Przebieg sesji w początkowej jej fazie nie spełnia pokładanych nadziei na ukształtowanie się ruchu wzrostowego. Pomimo początkowego animuszu kupujących, szybko do głosu doszła strona podażowa. Stąd też po wzroście WIG20 do 1667 pkt. nastąpił spadek. W rezultacie indeks znajduje się obecnie na poziomie 1541 pkt., co oznacza spadek 0,8% wobec wczorajszego zamknięcia. Obroty są wysokie i wynoszą 70 mln zł.

Tak więc na razie notowania rozgrywają się w obszarze, w jakim indeks znajdował się wczoraj. Na pewno niebagatelne znaczenie w ich przebiegu ma zakończenie notowań na rynkach amerykańskich, które przełożyło się na kiepskie nastroje na europejskich parkietach. Giełdy francuska i niemiecka zniżkują po około 1%. Można spodziewać się, że dzisiejsze sesji w Europie będą przebiegać w atmosferze oczekiwania na to, co zdarzy się w USA.
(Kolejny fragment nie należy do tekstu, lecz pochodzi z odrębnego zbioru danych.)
(** X12. The matrix that [fill_matrix] returns has one row for every
    row text, and each row has one coefficient more than its text has
    semicolons.  [check_matrix] accepts it exactly when there is a row
    text and all row texts have as many semicolons as the first. *)
Theorem fill_matrix_shape (rows : list string) (matrix : Matrix) :
  fill_matrix rows [] = inr matrix ->
  length matrix = length rows /\
  Forall2 (fun row_str row => length row = S (count_semicolons row_str))
    rows matrix /\
  (check_matrix matrix = inr tt <->
   rows <> [] /\
   Forall (fun row_str =>
             count_semicolons row_str =
             count_semicolons (default EmptyString (head rows))) rows).
Proof.
  intros Hfill. apply fill_matrix_spec in Hfill as (new & -> & Hnew).
  simpl.
  assert (Forall2 (fun row_str row => length row = S (count_semicolons row_str))
            rows new) as Hlen.
  { eapply Forall2_impl; [exact Hnew|]. intros row_str row Hrow.
    apply Forall2_length in Hrow. by rewrite <- Hrow, split_semicolon_length. }
  split; [symmetry; by eapply Forall2_length|]. split; [done|].
  destruct (check_matrix_outcomes new) as (_ & -> & _).
  destruct Hlen as [|row_str row rows new Hrow Hlen]; simpl.
  { split; by intros [? _]. }
  unfold width. simpl. split.
  - intros [_ Hall]. split; [done|]. apply Forall_cons in Hall as [_ Hall].
    constructor; [done|]. clear Hnew.
    induction Hlen as [|row_str' row' rows new Hrow' Hlen IH]; [constructor|].
    apply Forall_cons in Hall as [Hr Hall]. constructor; [lia|by apply IH].
  - intros [_ Hall]. split; [done|]. apply Forall_cons in Hall as [_ Hall].
    constructor; [done|]. clear Hnew.
    induction Hlen as [|row_str' row' rows new Hrow' Hlen IH]; [constructor|].
    apply Forall_cons in Hall as [Hr Hall]. constructor; [lia|by apply IH].
Qed.

(** X13. The first loop of [main] leaves every argument without a
    semicolon as it is.  An argument with a semicolon does not start with
    a minus sign afterwards: it either starts with a semicolon and is
    left as it is, or gets a space in front, which keeps its semicolons
    and changes its fields only by this space in front of the first. *)
Theorem protect_arguments_spec (argv : list string) :
  Forall2 (fun arg arg' =>
             (contains_semicolon arg = false -> arg' = arg) /\
             (contains_semicolon arg = true ->
              starts_with "-" arg' = false /\
              count_semicolons arg' = count_semicolons arg /\
              exists field fields,
                split_semicolon arg = field :: fields /\
                (if starts_with ";" arg
                 then arg' = arg
                 else arg' = String " " arg /\
                      split_semicolon arg' = String " " field :: fields)))
    argv (protect_arguments argv).
Proof.
  unfold protect_arguments. apply Forall2_fmap_r, Forall_Forall2_diag.
  apply Forall_forall. intros arg _. unfold protect_argument. split.
  - by intros ->.
  - intros ->. simpl.
    pose proof (split_semicolon_nonempty arg) as Hne.
    destruct (split_semicolon arg) as [|field fields] eqn:Hsplit; [done|].
    destruct (starts_with ";" arg) eqn:Hstart; simpl.
    + split; [|split; [done|by exists field, fields]].
      destruct arg as [|c arg]; [done|]. simpl in *.
      apply Ascii.eqb_eq in Hstart as ->. done.
    + split; [done|]. split; [done|]. exists field, fields.
      split; [done|]. split; [done|]. by rewrite Hsplit.
Qed.

End Gauss.

(** * Concrete runs

    The runs below use the symbolic explanations. *)

#[local] Existing Instance symbolic_helpers.

Lemma gauss_terminates_witness :
  check_matrix rows_singular = inr tt /\
  (width rows_singular < 4)%nat /\
  exists ev a',
    gauss (H := symbolic_helpers) 4 rows_singular 0 0 false = Some (ev, inr a') /\
    (length (calls_of ev) <= width rows_singular + 1)%nat /\
    descent (length rows_singular) (width rows_singular) (calls_of ev).
Proof.
  split; [reflexivity|]. split; [vm_compute; lia|].
  apply (gauss_terminates (H := symbolic_helpers) rows_singular false 4);
    [reflexivity | vm_compute; lia].
Defined.

Lemma rows_singular_rect : rect 2 3 rows_singular.
Proof. split; [done|]. repeat constructor. Qed.

(** C2, as stated, fails on the singular matrix [[0,1,5],[0,2,10]]: the
    pivot at (0, 0) is zero and so is the entry below it, the invocation
    forwards the frames of the recursion on column 1, and then it does
    not return: the normalization divides by zero, and the zero-divisor
    branch yields one more frame. *)
Lemma gauss_zero_divisor_branch_runs :
  check_matrix rows_singular = inr tt /\
  coeff rows_singular 0 0 = 0 /\ coeff rows_singular 1 0 = 0 /\
  exists ev' ev a',
    gauss (H := symbolic_helpers) 3 rows_singular 0 1 false =
      Some (ev', inr a') /\
    gauss (H := symbolic_helpers) 4 rows_singular 0 0 false =
      Some (ev, inr a') /\
    frames_of ev =
      (Some rows_singular, None) :: frames_of ev' ++ [(Some a', Some [])] /\
    frames_of ev <> (Some rows_singular, None) :: frames_of ev' /\
    normalize a' 0 0 false = Some ([], inl ZeroDivisionError) /\
    try_zero_div (normalize a' 0 0 false) (yield (Some a', Some [])) =
      Some ([Yield (Some a', Some [])], inr None).
Proof.
  split; [done|]. split; [done|]. split; [done|].
  eexists _, _, _.
  split; [vm_compute; reflexivity|].
  split; [vm_compute; reflexivity|].
  split; [vm_compute; reflexivity|].
  split; [intros Heq; apply (f_equal length) in Heq; by vm_compute in Heq|].
  split; vm_compute; reflexivity.
Qed.

Lemma gauss_skips_zero_column_witness :
  rect 2 3 rows_singular /\ coeff rows_singular 0 0 = 0 /\
  exists ev a',
    gauss (H := symbolic_helpers) 3 rows_singular 0 (0 + 1) false =
      Some (ev, inr a') /\
    normalize a' 0 0 false = Some ([], inl ZeroDivisionError) /\
    gauss 4 rows_singular 0 0 false =
      Some (Enter rows_singular 0 0 :: initial_frame rows_singular 0 0 ++
            ev ++ [Yield (Some a', Some [])], inr a').
Proof.
  split; [apply rows_singular_rect|]. split; [reflexivity|].
  apply (gauss_skips_zero_column (H := symbolic_helpers) 2 3 rows_singular 0 0
           false 3).
  - apply rows_singular_rect.
  - lia.
  - lia.
  - reflexivity.
  - intros r Hr. assert (r = 1%nat) as -> by lia. reflexivity.
  - simpl. lia.
Defined.

(** C3, as stated, fails on the singular matrix [[0,1,5],[0,2,10]]: the
    sentinel is the fourth of six frames, and the last frame carries the
    final matrix with an empty explanation. *)
Lemma gauss_singular_trace_end :
  check_matrix rows_singular = inr tt /\
  exists ev a',
    gauss (H := symbolic_helpers) 4 rows_singular 0 0 false =
      Some (ev, inr a') /\
    length (frames_of ev) = 6%nat /\
    frames_of ev !! 3%nat = Some sentinel /\
    last (frames_of ev) = Some (Some a', Some []) /\
    last (frames_of ev) <> Some sentinel.
Proof.
  split; [done|]. eexists _, _.
  split; [vm_compute; reflexivity|].
  split; [vm_compute; reflexivity|].
  split; [vm_compute; reflexivity|].
  split; [vm_compute; reflexivity|].
  by vm_compute.
Qed.
(** C5.  For an active user of the table and a password that
    [verify_password] rejects against the stored text, [login_user] answers
    that the password is wrong and leaves the database, and so the
    [last_login] of the user, as it was. *)
Theorem login_user_wrong_password (env : Env) (db : DB)
    (username password : string) (user : Users.row) :
  raises env 0 = None ->
  username_unique db ->
  In user (users db) ->
  Users.username user = username ->
  Users.is_active user = 1 ->
  verify_password kdf (random_bytes env) (Users.password user) password
  = Ok false ->
  login_user kdf env username password db
  = (db, Ok (false, LoginMessage MsgWrongPassword))
  /\ In user (users (state_after (login_user kdf env username password) db)).
Proof.
  intros H ND Hin Hu Ha Hv.
  assert (E : login_user kdf env username password db
              = (db, Ok (false, LoginMessage MsgWrongPassword))).
  { unfold_method. rewrite (statement_answers env 0 db H).
    rewrite <- Hu.
    rewrite (find_some_of_unique Users.username
               (fun r => Users.is_active r =? 1) (users db) user ND Hin);
      [|now apply Z.eqb_eq].
    now rewrite Hv. }
  unfold state_after. rewrite E. auto.
Qed.
Definition posixpath_join (a : str) (p : list str) : str :=
  foldl join_step a p.

(** ** Dictionaries *)

Abbreviation dict K V := (list (K * V)) (only parsing).

Section dict.
Context {K V : Type} `{EqDecision K}.

Fixpoint dict_get (d : dict K V) (k : K) : option V :=
  match d with
  | [] => None
  | (k', v) :: d' => if decide (k' = k) then Some v else dict_get d' k
  end.

(** [d[k] = v]: an existing key keeps its position. *)
Fixpoint dict_set (d : dict K V) (k : K) (v : V) : dict K V :=
  match d with
  | [] => [(k, v)]
  | (k', v') :: d' =>
      if decide (k' = k) then (k, v) :: d' else (k', v') :: dict_set d' k v
  end.

(** [d[k]] on a plain dict. *)
Definition getitem (d : dict K V) (k : K) : result V :=
  match dict_get d k with
  | Some v => Ok v
  | None => Raise KeyError
  end.

(** [d[k]] on a [collections.defaultdict]: a missing key is first
    inserted with the default value. *)
Definition dd_getitem (dflt : V) (d : dict K V) (k : K) : V * dict K V :=
  match dict_get d k with
  | Some v => (v, d)
  | None => (dflt, dict_set d k dflt)
  end.

Definition keys (d : dict K V) : list K := d.*1.
End dict.

(** [l.unique()]: the distinct values of a column, in order of first
    appearance. *)
Fixpoint unique_from {A : Type} `{EqDecision A} (seen l : list A) : list A :=
  match l with
  | [] => []
  | x :: l' =>
      if decide (x ∈ seen) then unique_from seen l'
      else x :: unique_from (x :: seen) l'
  end.

Definition unique {A : Type} `{EqDecision A} (l : list A) : list A :=
  unique_from [] l.

(** [l[0]]. *)
Definition item0 {A : Type} (l : list A) : result A :=
  match l with
  | [] => Raise IndexError
  | x :: _ => Ok x
  end.

(** ** Data *)

(** A region as decoded from JSON is an array of integers; [tuple] turns it
    into the hashable value stored in sets. *)
Abbreviation region := (list Z) (only parsing).
(** * Bubbles: a shallow embedding of [bubbles.cpp]

    The demo has one translation unit: two GLSL shaders held as string
    constants, two shader-build helpers, the bubble generator and the frame
    loop of [main].

    Numbers.  [int] values are integers in [Z].  The counters that the
    program increments ([totalFrames], [frames], the line number [l]) are
    reduced to 32 bits in two's complement after each increment; signed
    overflow is undefined in C++, and every statement below about a counter
    stays short of [INT_MAX].  [float] (C++ and GLSL) and [double] values
    are modelled by exact rationals in [Q]: every arithmetic operator of the
    source is kept, rounding is not modelled.  Statements about coordinates,
    radii and frame rates are therefore statements about the exact value of
    the source expressions.

    Effects.  Every call into GLFW, GL, glad and stdio is recorded, in
    order, as an event carrying its arguments and what it returned; what
    the environment returns (driver answers, framebuffer sizes, the clock,
    [rand()]) is an input of the model. *)

From Stdlib Require Import ZArith QArith Qround Qabs Lqa Lia.
From Stdlib Require Import List String Ascii Bool DecimalString.
Import ListNotations.

Local Open Scope Q_scope.

(** ** Numeric types *)

Definition float := Q.
Definition double := Q.

(** [static_cast<float>(int)]. *)
Definition float_of_int (z : Z) : float := inject_Z z.
Lemma second_create_with_the_same_reference_is_refused_witness :
  WorkEntryRoutes.post (P := Demo.platform) Demo.clock0
    (snd (WorkEntryRoutes.post (P := Demo.platform) Demo.clock0 Demo.db0 Demo.create_150))
    Demo.create_150
  = (Json 400 (Error "Job No1 already exists for this company."),
     snd (WorkEntryRoutes.post (P := Demo.platform) Demo.clock0 Demo.db0 Demo.create_150)).
Proof.
  apply (@second_create_with_the_same_reference_is_refused Demo.platform Demo.clock0
           Demo.clock0 Demo.db0 Demo.create_150 3 150%float).
  reflexivity.
Defined.

Lemma work_entry_keys_are_kept_witness :
  keys_ok (work_entries (snd (WorkEntryRoutes.post (P := Demo.platform) Demo.clock0
                                Demo.db0 Demo.create_150)))
  /\ keys_ok (work_entries (snd (WorkEntryRoutes.put (P := Demo.platform) Demo.clock0
                                   Demo.db0 Demo.create_150)))
  /\ keys_ok (work_entries (snd (WorkEntryRoutes.delete (P := Demo.platform) Demo.clock0
                                   Demo.db0 Demo.create_150))).
Proof.
  exact (@work_entry_keys_are_kept Demo.platform Demo.clock0 Demo.db0 Demo.create_150
           demo_keys_ok).
Defined.

Lemma work_entry_references_are_kept_witness :
  refs_ok (snd (WorkEntryRoutes.post (P := Demo.platform) Demo.clock0 Demo.db0
                  Demo.create_150))
  /\ refs_ok (snd (JobRoutesDelete.delete (P := Demo.platform) Demo.db0 Demo.reprice)).
Proof.
  destruct (@work_entry_references_are_kept Demo.platform Demo.clock0 Demo.db0
              Demo.create_150 Demo.reprice demo_refs_ok) as (A & _ & _ & _ & B).
  split; [exact A|exact B].
Defined.

Lemma update_rewrites_the_addressed_row_witness :
  exists old row,
    WorkEntryRoutes.stored_entry Demo.db0 1%float 1%float = Some old
    /\ work_entries (snd (WorkEntryRoutes.put (P := Demo.platform) Demo.clock0 Demo.db0
                            Demo.update_by_admin))
       = WorkEntryRoutes.replace_row row (work_entries Demo.db0)
    /\ we_created_at row = we_created_at old
    /\ we_customer_rate row = 55%float
    /\ we_fees_collected row = Some 220%float.
Proof.
  destruct (@update_rewrites_the_addressed_row Demo.platform Demo.clock0 Demo.db0
              Demo.update_by_admin 1 true 220%float
              (snd (WorkEntryRoutes.put (P := Demo.platform) Demo.clock0 Demo.db0
                      Demo.update_by_admin)) eq_refl)
    as (_ & _ & old & row & S & D & _ & _ & T & _ & _ & _ & _ & _ & _ & _ & R & F & _).
  exists old, row. repeat split; try assumption.
  - rewrite D. reflexivity.
  - exact (proj1 (R eq_refl)).
Defined.
(** C6. Scenario D: [cleanTrailingWhitespace] of
    ["line1   \nline2\t\n"] is ["line1\nline2\n"]: the trailing whitespace of
    each line is gone and the empty last line that the final newline
    produces is kept. *)
Theorem cleanTrailingWhitespace_scenario_D :
  cleanTrailingWhitespace
    (str "line1   " ++ [LF] ++ str "line2" ++ [9%N] ++ [LF])
  = str "line1" ++ [LF] ++ str "line2" ++ [LF]
  /\ map trimEnd (split LF (str "line1   " ++ [LF] ++ str "line2" ++ [9%N] ++ [LF]))
     = [str "line1"; str "line2"; str ""]
  /\ smartCleanBlankLines [str "line1"; str "line2"; str ""]
     = [str "line1"; str "line2"; str ""].
Proof. repeat split; reflexivity. Qed.

(** ** [split] and [join] *)

Lemma split_nonempty sep s : split sep s <> [].
Proof.
  destruct s as [|c s]; simpl; [done|].
  destruct (N.eqb c sep); [done|]. by destruct (split sep s).
Qed.

Lemma split_no_sep sep s : Forall (fun l => sep ∉ l) (split sep s).
Proof.
  induction s as [|c s IH]; simpl.
  - constructor; [|constructor]. apply not_elem_of_nil.
  - destruct (N.eqb_spec c sep) as [->|Hne].
    + constructor; [apply not_elem_of_nil | done].
    + destruct (split sep s) as [|h t] eqn:E; [by apply split_nonempty in E|].
      inversion IH as [|? ? Hh Ht]; subst. constructor; [|done].
      rewrite elem_of_cons. intros [->|?]; done.
Qed.

Lemma split_without_sep sep s : sep ∉ s -> split sep s = [s].
Proof.
  induction s as [|c s IH]; intros Hs; simpl; [done|].
  apply not_elem_of_cons in Hs as [Hc Hs].
  destruct (N.eqb_spec c sep) as [->|_]; [done|]. by rewrite IH.
Qed.

Lemma split_with_sep sep s : sep ∈ s -> 2 <= length (split sep s).
Proof.
  induction s as [|c s IH]; intros Hs; [by apply elem_of_nil in Hs|]. simpl.
  destruct (N.eqb_spec c sep) as [->|Hne].
  - pose proof (split_nonempty sep s). destruct (split sep s); [done|]. simpl. lia.
  - apply elem_of_cons in Hs as [->|Hs]; [done|].
    specialize (IH Hs). destruct (split sep s); simpl in *; lia.
Qed.

Lemma split_short_iff sep s : length (split sep s) < 2 <-> sep ∉ s.
Proof.
  split.
  - intros Hlen Hs. apply (split_with_sep sep) in Hs. lia.
  - intros Hs. rewrite split_without_sep by done. simpl. lia.
Qed.

Lemma split_app_sep sep x t :
  sep ∉ x -> split sep (x ++ sep :: t) = x :: split sep t.
Proof.
  induction x as [|c x IH]; intros Hx; simpl.
  - by rewrite N.eqb_refl.
  - apply not_elem_of_cons in Hx as [Hc Hx].
    destruct (N.eqb_spec c sep) as [->|_]; [done|]. by rewrite IH.
Qed.

Lemma split_join sep (a : list jsstring) :
  a <> [] -> Forall (fun l => sep ∉ l) a -> split sep (join sep a) = a.
Proof.
  induction a as [|x a IH]; intros Hne Ha; [done|].
  inversion Ha as [|? ? Hx Ha']; subst.
  destruct a as [|y a].
  - simpl. by apply split_without_sep.
  - change (join sep (x :: y :: a)) with (x ++ sep :: join sep (y :: a)).
    rewrite split_app_sep by done. f_equal. by apply IH.
Qed.

Lemma trimEnd_elem_of c s : c ∈ trimEnd s -> c ∈ s.
Proof.
  induction s as [|d s IH]; simpl; [done|].
  destruct (trimEnd s) as [|e r].
  - destruct (isWhiteSpace d); [by intros ?%elem_of_nil|].
    intros H. apply list_elem_of_singleton in H as ->. apply elem_of_cons. by left.
  - intros H. apply elem_of_cons in H as [->|H]; apply elem_of_cons;
      [by left | right; by apply IH].
Qed.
Nie zmienia to faktu, że na naszych indeksach w dalszym ciągu obecne są silne dywergencje dziennych oscylatorów, które trzeba uznać za pozytywny czynnik. Trzeba też podkreślić, że na podstawie samych dywergencji nie można określić zasięgu spadków, bo mogą się one utrzymywać przez dłuższy okres czasu. Mogą one jedynie podpowiadać, że odreagowanie będzie silne. Na pewno ten element nie jest wystarczającym do podjęcia decyzji o zajmowaniu pozycji na rynku.